In its sale last year of the Two Liberty tower's 941,000 square feet of offices, Atlanta-based Cousins Properties Inc. reported earning $219 million in gross proceeds. That sale, to Los Angeles-based Coretrust Capital Partners LLC, would have yielded $8.76 million in city and state transfer taxes under the 4 percent rate then in effect.
A search of documents filed with the city, however, found payment of only $687,569 in three separate transactions involving the transfer of property-owning entities, a difference of more than $8 million.
Coretrust spokeswoman Barbara Casey said in an email that Cousins' reported sale price was overstated because it left out "credits" that were part of the transaction, and that taxes on the deal — involving the acquisition of property-owning entities — were calculated by lawyers and tax advisers following legal guidelines.

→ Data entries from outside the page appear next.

(** X6.  Whatever its outcome, [register] either leaves the file as it was or
    appends one record for a username that had none; every license that could
    be read before is read unchanged after, and usernames that were distinct
    stay distinct. *)
Theorem register_preserves_ledger (c : Clock) (usersfile : LicenseFile)
  (name password signature signcert : string) (intermedium : list string) :
  let usersfile' :=
    snd (register c usersfile name password signature signcert intermedium) in
  (usersfile' = usersfile \/
   exists user, username user = name /\ getLicense usersfile name = None /\
                usersfile' = Some (load_users usersfile ++ [user])) /\
  (forall other u, getLicense usersfile other = Some u ->
                   getLicense usersfile' other = Some u) /\
  (NoDup (username <$> load_users usersfile) ->
   NoDup (username <$> load_users usersfile')).
Proof.
  intros usersfile'.
  assert (Hcases :
            usersfile' = usersfile \/
            exists user, username user = name /\
                         find_user (load_users usersfile) name 0 = None /\
                         usersfile' = Some (load_users usersfile ++ [user])).
  { subst usersfile'. unfold register.
    destruct (String.eqb name "" || String.eqb password ""); [left; reflexivity|].
    destruct (negb (validateCerts signcert intermedium)); [left; reflexivity|].
    destruct (negb (validateSignature _ _ _)); [left; reflexivity|].
    destruct (find_user (load_users usersfile) name 0) eqn:Hf;
      [left; reflexivity|].
    destruct (password_digests password digests ∅) as [pw|e];
      [|left; reflexivity].
    right. eexists. split; [|split; [reflexivity|reflexivity]]. reflexivity. }
  destruct Hcases as [->|(user & Hu & Hf & ->)].
  - split; [left; reflexivity|]. split; auto.
  - split; [|split].
    + right. exists user. split; [exact Hu|]. split; [|reflexivity].
      unfold getLicense. rewrite Hf. reflexivity.
    + intros other u. unfold getLicense. simpl load_users.
      destruct (find_user (load_users usersfile) other 0) as [[v j]|] eqn:Ho;
        [|discriminate].
      rewrite (find_user_app_found _ user _ _ _ Ho). auto.
    + intros Hnd. simpl load_users. rewrite fmap_app. apply NoDup_app.
      split; [exact Hnd|]. split; [|apply NoDup_singleton].
      intros x Hx Hx'. apply list_elem_of_singleton in Hx'. simpl in Hx'.
      subst x. rewrite Hu in Hx. apply (proj1 (find_user_None _ _ 0) Hf). exact Hx.
Qed.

"An $8 million-plus transfer tax … would be completely uneconomic," Casey said. "Fortunately, the law did not require such a high tax because, if it did, Coretrust would not have pursued the acquisition and the city would have realized zero transfer-tax revenue."
Meanwhile, Dallas-based TIER REIT's sale of most of its stake in the Wanamaker Building to Rubenstein Partners of Philadelphia for $114 million would have generated $4.67 million under the 4.1 percent rate in effect since Jan. 1.
But a records search found payment of only $892,719 in taxes against portions of the property's assessed value through the transfer of property-owning companies, a difference of $3.78 million. TIER's description of the deal — as the sale of a "majority" of its interest in an entity that had owned the property — suggests that it also relied on the "89-11" method.
Scott McLaughlin, a TIER REIT senior vice president, and Rubenstein spokesman Tom Nolan declined to discuss the transaction.
Unlike the Two Liberty and Wanamaker transactions, which involved transfers of corporate ownership, the Dec. 30 sale of Blatstein's 92,500-square-foot Shops at Schmidts retail complex at Second Street and Girard Avenue was recorded as a property sale.
No purchase price is recorded on the deed documenting the sale of the Acme Markets-anchored center, but the buyer, the Sterling Organization, said in a lawsuit against Blatstein that it had paid $31.5 million. The suit says Blatstein withheld rents paid by tenants even after he no longer owned the building, and that he sold the property without first providing tenant Petco with the number of parking spots guaranteed by its lease, among other claims.
Frank Keel, a spokesman for Blatstein's Tower Investments, said the company does not comment on pending legislation.
The Shops at Schmidts' $31.5 million sale price would have yielded $1.26 million under last year's 4 percent transfer levy. Instead, $408,016 was paid against a $10.2 million figure derived from the property's assessed value, a difference of $851,984.
Though the deed recording the transaction does not explain why the levy was calculated in this way, it does note in an attachment to the filing's transfer tax-related documentation that the sale was between two Blatstein-controlled entities — each owning a separate parcel constituting the retail center property — and Sterling.
The implication may be that there is no single recordable purchase price for the retail complex, because its sale involved the transfer of two separate parcels. But whatever the rationale, the approach does not appear to be one that would be stymied by the new rules, assuming it goes unchallenged by city officials, because it is neither an "89-11" deal nor a transfer of corporate ownership.
"Tower abides by all applicable city and state requirements concerning its real estate transactions," Keel said, "and will continue to do so in the future."